■ **PROVIDED MATERIAL**
(* ===== verification/Qht.v ===== *)
(** * The hash table of translation blocks ([qemu/util/qht.c])

    A map has a power of two of head buckets; a bucket has four entries and
    leads to further buckets that were added when it was full.  Entries are
    kept without holes: a removed one is replaced by the last of its chain.
    When too many buckets were added the map is copied to one twice as big.

    A chain is the list of its entries, those of the first bucket first, four
    from each: a pair of a hash and a pointer, and the null pointer is 0. *)

From S2P Require Import Prelude SoftTlb.

(** ** Data *)

Abbreviation entry := (Z * Z)%type.
Abbreviation chain := (list entry).

Definition QHT_BUCKET_ENTRIES : nat := 4.
Definition QHT_NR_ADDED_BUCKETS_THRESHOLD_DIV : nat := 8.

Record qht_map := mk_qht_map {
  buckets : list chain;
  n_added_buckets : nat;
  n_added_buckets_threshold : nat
}.

Definition n_buckets (m : qht_map) : nat := length (buckets m).

Definition qht_elems_to_buckets (n_elems : Z) : nat := Z.to_nat (pow2ceil (n_elems / Z.of_nat QHT_BUCKET_ENTRIES)).

Definition CODE_GEN_HTABLE_SIZE : Z := Z.shiftl 1 15.

(** A zeroed bucket. *)
Definition qht_head_init : chain := replicate QHT_BUCKET_ENTRIES (0, 0).

(** The index of [qht_map_to_bucket]. *)
Definition qht_map_to_bucket (m : qht_map) (hash : Z) : nat := Z.to_nat (Z.land hash (Z.of_nat (n_buckets m) - 1)).

Definition qht_map_needs_resize (m : qht_map) : bool := (n_added_buckets_threshold m <? n_added_buckets m)%nat.

Definition qht_map_create (n : nat) : qht_map :=
  let threshold := (n / QHT_NR_ADDED_BUCKETS_THRESHOLD_DIV)%nat in
  mk_qht_map (replicate n qht_head_init) 0 (if (threshold =? 0)%nat then 1 else threshold).

(** [ht->cmp] is an argument of the operations; [ht->mode] is
    [QHT_MODE_AUTO_RESIZE] or not. *)
Record qht := mk_qht { map : qht_map; auto_resize : bool }.

Definition qht_init (n_elems : Z) (mode : bool) : qht := mk_qht (qht_map_create (qht_elems_to_buckets n_elems)) mode.

(** ** Lookup *)

Fixpoint qht_do_lookup (func : Z -> bool) (b : chain) (hash : Z) : option Z :=
  match b with
  | [] => None
  | (h, p) :: b =>
    if (h =? hash) && negb (p =? 0) && func p then Some p else qht_do_lookup func b hash
  end.

Definition qht_lookup_custom (func : Z -> bool) (ht : qht) (hash : Z) : option Z :=
  b ← buckets (map ht) !! qht_map_to_bucket (map ht) hash;
  qht_do_lookup func b hash.

(** ** Insertion *)

(** The walk of [qht_insert__locked]: an equal element, or the chain with the
    new one and whether a bucket was added. *)
Fixpoint insert_entry (cmp : Z -> Z -> bool) (b : chain) (p hash : Z) : Z + (chain * bool) :=
  match b with
  | [] => inr ((hash, p) :: replicate (QHT_BUCKET_ENTRIES - 1) (0, 0), true)
  | (h, q) :: b =>
    if q =? 0 then inr ((hash, p) :: b, false)
    else if (h =? hash) && cmp q p then inl q
    else match insert_entry cmp b p hash with
         | inl q' => inl q'
         | inr (b, added) => inr ((h, q) :: b, added)
         end
  end.

(** The element that is there already, the map, and [needs_resize]. *)
Definition qht_insert__locked (cmp : Z -> Z -> bool) (m : qht_map) (p hash : Z) : option (option Z * qht_map * bool) :=
  let i := qht_map_to_bucket m hash in
  head ← buckets m !! i;
  match insert_entry cmp head p hash with
  | inl q => Some (Some q, m, false)
  | inr (b, added) =>
    let m := mk_qht_map (<[i := b]> (buckets m)) (if added then S (n_added_buckets m) else n_added_buckets m) (n_added_buckets_threshold m) in
    Some (None, m, added && qht_map_needs_resize m)
  end.

(** ** Resizing *)

(** [qht_bucket_iter] with a function that only reads: the entries up to the
    first null pointer. *)
Fixpoint chain_entries (b : chain) : list entry :=
  match b with
  | [] => []
  | (h, p) :: b => if p =? 0 then [] else (h, p) :: chain_entries b
  end.

Definition map_entries (m : qht_map) : list entry := b ← buckets m; chain_entries b.

(** [qht_map_copy] for every entry. *)
Fixpoint copy_entries (cmp : Z -> Z -> bool) (new : qht_map) (es : list entry) : option qht_map :=
  match es with
  | [] => Some new
  | (h, p) :: es => '(_, new, _) ← qht_insert__locked cmp new p h; copy_entries cmp new es
  end.

Fixpoint qht_bucket_reset__locked (b : chain) : chain :=
  match b with
  | [] => []
  | (h, p) :: b => if p =? 0 then (h, p) :: b else (0, 0) :: qht_bucket_reset__locked b
  end.

Definition qht_map_reset__all_locked (m : qht_map) : qht_map :=
  mk_qht_map (qht_bucket_reset__locked <$> buckets m) (n_added_buckets m) (n_added_buckets_threshold m).

Definition qht_do_resize_reset (cmp : Z -> Z -> bool) (ht : qht) (new : option qht_map) (reset : bool) : option qht :=
  let old := if reset then qht_map_reset__all_locked (map ht) else map ht in
  match new with
  | None => Some (mk_qht old (auto_resize ht))
  | Some new =>
    if (n_buckets new =? n_buckets old)%nat then None
    else new ← copy_entries cmp new (map_entries old); Some (mk_qht new (auto_resize ht))
  end.

(** Whether the size changed, and the empty table. *)
Definition qht_reset_size (cmp : Z -> Z -> bool) (ht : qht) (n_elems : Z) : option (bool * qht) :=
  let n := qht_elems_to_buckets n_elems in
  let new := if negb (n =? n_buckets (map ht))%nat then Some (qht_map_create n) else None in
  ht ← qht_do_resize_reset cmp ht new true;
  Some (bool_decide (is_Some new), ht).

Definition qht_grow_maybe (cmp : Z -> Z -> bool) (ht : qht) : option qht :=
  if qht_map_needs_resize (map ht) then qht_do_resize_reset cmp ht (Some (qht_map_create (n_buckets (map ht) * 2))) false
  else Some ht.

(** The element that kept [p] out, and the table. *)
Definition qht_insert (cmp : Z -> Z -> bool) (ht : qht) (p hash : Z) : option (option Z * qht) :=
  '(prev, m, needs_resize) ← qht_insert__locked cmp (map ht) p hash;
  let ht := mk_qht m (auto_resize ht) in
  ht ← (if needs_resize && auto_resize ht then qht_grow_maybe cmp ht else Some ht);
  Some (prev, ht).

(** ** Removal *)

Definition null_at (b : chain) (i : nat) : bool := match b !! i with Some (_, p) => p =? 0 | None => true end.

(** The position of the first null pointer, or the end. *)
Fixpoint first_null (b : chain) : nat :=
  match b with
  | [] => 0
  | (_, p) :: b => if p =? 0 then 0 else S (first_null b)
  end.

(** [qht_entry_move(to, i, from, j)] *)
Definition qht_entry_move (b : chain) (i j : nat) : option chain :=
  e ← b !! j; Some (<[j := (0, 0)]> (<[i := e]> b)).

(** The search for the last entry starts at the bucket of [pos]; without an
    entry before the hole the code would use the null bucket [prev]. *)
Definition qht_bucket_remove_entry (b : chain) (pos : nat) : option chain :=
  if null_at b (S pos) then Some (<[pos := (0, 0)]> b)
  else
    let orig := (pos / QHT_BUCKET_ENTRIES * QHT_BUCKET_ENTRIES)%nat in
    match first_null (drop orig b) with
    | O => None
    | S j => qht_entry_move b pos (orig + j)
    end.

(** The position of [p], before the first null pointer. *)
Fixpoint find_pointer (b : chain) (p : Z) : option nat :=
  match b with
  | [] => None
  | (_, q) :: b => if q =? 0 then None else if q =? p then Some 0%nat else S <$> find_pointer b p
  end.

Definition qht_remove__locked (b : chain) (p : Z) : option (bool * chain) :=
  match find_pointer b p with
  | Some i => b ← qht_bucket_remove_entry b i; Some (true, b)
  | None => Some (false, b)
  end.

Definition qht_remove (ht : qht) (p hash : Z) : option (bool * qht) :=
  let m := map ht in
  let i := qht_map_to_bucket m hash in
  b ← buckets m !! i;
  '(ret, b) ← qht_remove__locked b p;
  Some (ret, mk_qht (mk_qht_map (<[i := b]> (buckets m)) (n_added_buckets m) (n_added_buckets_threshold m)) (auto_resize ht)).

■ **PROBLEM TO WORK ON**
The reply should hold only the lines from the beginning of the listing above through the line with "(** A zeroed bucket. *)", each one written exactly as it appears.

■ **COMPLETED TASK**
(* ===== verification/Qht.v ===== *)
(** * The hash table of translation blocks ([qemu/util/qht.c])

    A map has a power of two of head buckets; a bucket has four entries and
    leads to further buckets that were added when it was full.  Entries are
    kept without holes: a removed one is replaced by the last of its chain.
    When too many buckets were added the map is copied to one twice as big.

    A chain is the list of its entries, those of the first bucket first, four
    from each: a pair of a hash and a pointer, and the null pointer is 0. *)

From S2P Require Import Prelude SoftTlb.

(** ** Data *)

Abbreviation entry := (Z * Z)%type.
Abbreviation chain := (list entry).

Definition QHT_BUCKET_ENTRIES : nat := 4.
Definition QHT_NR_ADDED_BUCKETS_THRESHOLD_DIV : nat := 8.

Record qht_map := mk_qht_map {
  buckets : list chain;
  n_added_buckets : nat;
  n_added_buckets_threshold : nat
}.

Definition n_buckets (m : qht_map) : nat := length (buckets m).

Definition qht_elems_to_buckets (n_elems : Z) : nat := Z.to_nat (pow2ceil (n_elems / Z.of_nat QHT_BUCKET_ENTRIES)).

Definition CODE_GEN_HTABLE_SIZE : Z := Z.shiftl 1 15.

(** A zeroed bucket. *)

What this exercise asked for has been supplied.